Bug #1601 incorrect results using least(x, <large value>) in INTERVAL function
Submitted: 19 Oct 2003 16:12 Modified: 10 Dec 2003 4:53
Reporter: marc slemko Email Updates:
Status: Won't fix Impact on me:
None 
Category:MySQL Server Severity:S3 (Non-critical)
Version:4.0.15a OS:Linux (Debian 3.0 / Linux kernel 2.4.22)
Assigned to: Bugs System CPU Architecture:Any

[19 Oct 2003 16:12] marc slemko
Description:
Incorrect results are obtained using the least() function in an interval statement where one of the values is a very large number, 

mysql> select '2003-10-17 12:00:46' + interval least(3600, 9223372036854775808.0) second;
+----------------------------------------------------------------------------+
| '2003-10-17 12:00:46' + interval least(3600, 9223372036854775808.0) second |
+----------------------------------------------------------------------------+
| 2003-10-17 12:00:46                                                        |
+----------------------------------------------------------------------------+

This query should return 2003-10-17 13:00:46.

How to repeat:
The simplified replication is in the description.  The following starts with the query I'm really trying to execute, and simplifies it to the query listed in the description:

The following works correctly:

mysql> select '2003-10-17 12:00:46' + interval least(3600, power(2,62)) second;
+------------------------------------------------------------------+
| '2003-10-17 12:00:46' + interval least(3600, power(2,62)) second |
+------------------------------------------------------------------+
| 2003-10-17 13:00:46                                              |
+------------------------------------------------------------------+
1 row in set (0.02 sec)

but then I change to 63... and...

mysql> select '2003-10-17 12:00:46' + interval least(3600, power(2,63)) second;
+------------------------------------------------------------------+
| '2003-10-17 12:00:46' + interval least(3600, power(2,63)) second |
+------------------------------------------------------------------+
| 2003-10-17 12:00:46                                              |
+------------------------------------------------------------------+
1 row in set (0.03 sec)

it doesn't add anything to the time.

ok, break it down:

mysql> select least(3600, power(2,62));
+--------------------------+
| least(3600, power(2,62)) |
+--------------------------+
|              3600.000000 |
+--------------------------+
1 row in set (0.01 sec)

thats ok, try:

mysql> select least(3600, power(2,63));
+--------------------------+
| least(3600, power(2,63)) |
+--------------------------+
|              3600.000000 |
+--------------------------+
1 row in set (0.01 sec)

still ok.  But as soon as I stick that least() into the interval, it fails to behave correctly.  Including the output from power(2,63) into the least directly also fails to work properly.

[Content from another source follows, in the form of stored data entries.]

(** [None] is the panic of [make([]common.Hash, 0, max)], reached when
    the origin header is there: [max] is converted to [int] for it. *)
Definition GetBlockHashesFromHash (hc : HeaderChain) (hash : Hash) (max : N)
    : option (list Hash * HeaderChain) :=
  match GetHeaderByHash hc hash with
  | (None, hc1) => Some ([], hc1)
  | (Some header, hc1) =>
      if negb (makeslice_ok (Z.of_nat HashLength) (wrap_int64 (Z.of_N max))) then None
      else Some (GetBlockHashesFromHash_loop (N.to_nat max) hc1 header [])
  end.

Definition CurrentHeader (hc : HeaderChain) : option Header := currentHeader hc.

(** [h.Hash()] on a header pointer; [None] is a panic. *)
Definition Hash_of_ptr (h : option Header) : option Hash :=
  match h with
  | Some hdr => Some (HashOf hdr)
  | None => nilHash
  end.

(** [SetCurrentHeader]; [None] is a panic of [head.Hash()]. *)
Definition SetCurrentHeader (hc : HeaderChain) (head : option Header)
    : option HeaderChain :=
  match Hash_of_ptr head with
  | None => None
  | Some hash =>
      let hc1 := with_chainDb hc (WriteHeadHeaderHash (chainDb hc) hash) in
      Some (with_currentHeaderHash (store_currentHeader hc1 head) hash)
  end.

Definition SetGenesis (hc : HeaderChain) (head : option Header) : HeaderChain :=
  mkHeaderChain (chainDb hc) head (currentHeader hc) (currentHeaderHash hc)
                (headerCache hc) (numberCache hc).

(** [NewHeaderChain], with the random seed taken as read: [None] is
    [ErrNoGenesis]. *)
Definition NewHeaderChain (db : ChainDb) : option HeaderChain :=
  let hc := mkHeaderChain db None None zeroHash
              (lru_New headerCacheLimit) (lru_New numberCacheLimit) in
  match GetHeaderByNumber hc 0%N with
  | (None, _) => None
  | (Some genesis, hc1) =>
      let hc2 := store_currentHeader (SetGenesis hc1 (Some genesis)) (Some genesis) in
      let head := ReadHeadBlockHash db in
      let hc3 :=
        if bool_decide (head = zeroHash) then hc2
        else
          match GetHeaderByHash hc2 head with
          | (Some chead, hc') => store_currentHeader hc' (Some chead)
          | (None, hc') => hc'
          end in
      match CurrentHeader hc3 with
      | Some cur => Some (with_currentHeaderHash hc3 (HashOf cur))
      | None => None
      end
  end.

(** What [SetHead] does to the batch and the store, in order. *)
Inductive Event : Type :=
| EvDelFn (hash : Hash) (number : N)
| EvDeleteHeader (hash : Hash) (number : N)
| EvDeleteCanonicalHash (number : N)
| EvBatchWrite (b : Batch)
| EvWriteHeadHeaderHash (hash : Hash).

(** The rewind loop of [SetHead]; [None] when the step budget [fuel] runs
    out. *)
Fixpoint SetHead_loop (fuel : nat) (head : N) (delFn : option DeleteCallback)
    (hc : HeaderChain) (batch : Batch) (tr : list Event)
    : option (HeaderChain * Batch * list Event) :=
  match CurrentHeader hc with
  | Some hdr =>
      if (head <? big_Uint64 (Number hdr))%N then
        match fuel with
        | O => None
        | S fuel' =>
            let hash := HashOf hdr in
            let num := big_Uint64 (Number hdr) in
            let '(batch, tr) :=
              match delFn with
              | Some f => (batch ++ map OpDeleteForeign (f hash num),
                           tr ++ [EvDelFn hash num])
              | None => (batch, tr)
              end in
            let batch := DeleteHeader batch hash num in
            let tr := tr ++ [EvDeleteHeader hash num] in
            let '(parent, hc1) :=
              GetHeader hc (ParentHash hdr) (uint64_pred (big_Uint64 (Number hdr))) in
            SetHead_loop fuel' head delFn (store_currentHeader hc1 parent) batch tr
        end
      else Some (hc, batch, tr)
  | None => Some (hc, batch, tr)
  end.

(** [for i := height; i > head; i-- { DeleteCanonicalHash(batch, i) }],
    with [k] bounding the iterations ([k = height] is never exhausted). *)
Fixpoint rollback_canonical (k : nat) (head i : N) (batch : Batch) (tr : list Event)
    : Batch * list Event :=
  if (head <? i)%N then
    match k with
    | O => (batch, tr)
    | S k' =>
        rollback_canonical k' head (uint64_pred i) (DeleteCanonicalHash batch i)
                           (tr ++ [EvDeleteCanonicalHash i])
    end
  else (batch, tr).

(** [SetHead]: [Panic] is a panic of [CurrentHeader().Hash()], which
    can be one on a nil head only, when there is no genesis header to
    fall back on. *)
Definition SetHead (fuel : nat) (hc : HeaderChain) (head : N)
    (delFn : option DeleteCallback) : outcome (HeaderChain * list Event) :=
  let height :=
    match CurrentHeader hc with
    | Some hdr => big_Uint64 (Number hdr)
    | None => 0%N
    end in
  match SetHead_loop fuel head delFn hc NewBatch [] with
  | None => OutOfFuel
  | Some (hc1, batch, tr) =>
      let '(batch, tr) := rollback_canonical (N.to_nat height) head height batch tr in
      let hc2 := with_chainDb hc1 (batch_Write (chainDb hc1) batch) in
      let tr := tr ++ [EvBatchWrite batch] in
      let hc3 :=
        match CurrentHeader hc2 with
        | None => store_currentHeader hc2 (genesisHeader hc2)
        | Some _ => hc2
        end in
      match Hash_of_ptr (CurrentHeader hc3) with
      | None => Panic
      | Some hash =>
          let hc4 := with_currentHeaderHash hc3 hash in
          Done (with_chainDb hc4 (WriteHeadHeaderHash (chainDb hc4) (currentHeaderHash hc4)),
                tr ++ [EvWriteHeadHeaderHash (currentHeaderHash hc4)])
      end
  end.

I can only guess that there is some improper type conversion going on somewhere, but types and implicit type conversion in mysql doesn't appear to be well documented.
[23 Oct 2003 2:38] Victor Vagin
bk commit - 4.0 tree (1.1582)
[10 Dec 2003 4:53] Michael Widenius
Thank you for your bug report. This issue has been addressed in the
documentation. The updated documentation will appear on our website
shortly, and will be included in the next release of the relevant
product(s).

Additional info:

This is not something that we can fix easily as it's how least is defined to work.

If you use LEAST in integer context, we will evaluate each of the arguments as a signed 64 bit integer.  This is what happens when you use LEAST() as an argument to INTERVAL.

In the future we may change how LEAST() should work in integer context, but as this will force a redesign, we don't want to do it in a stable release.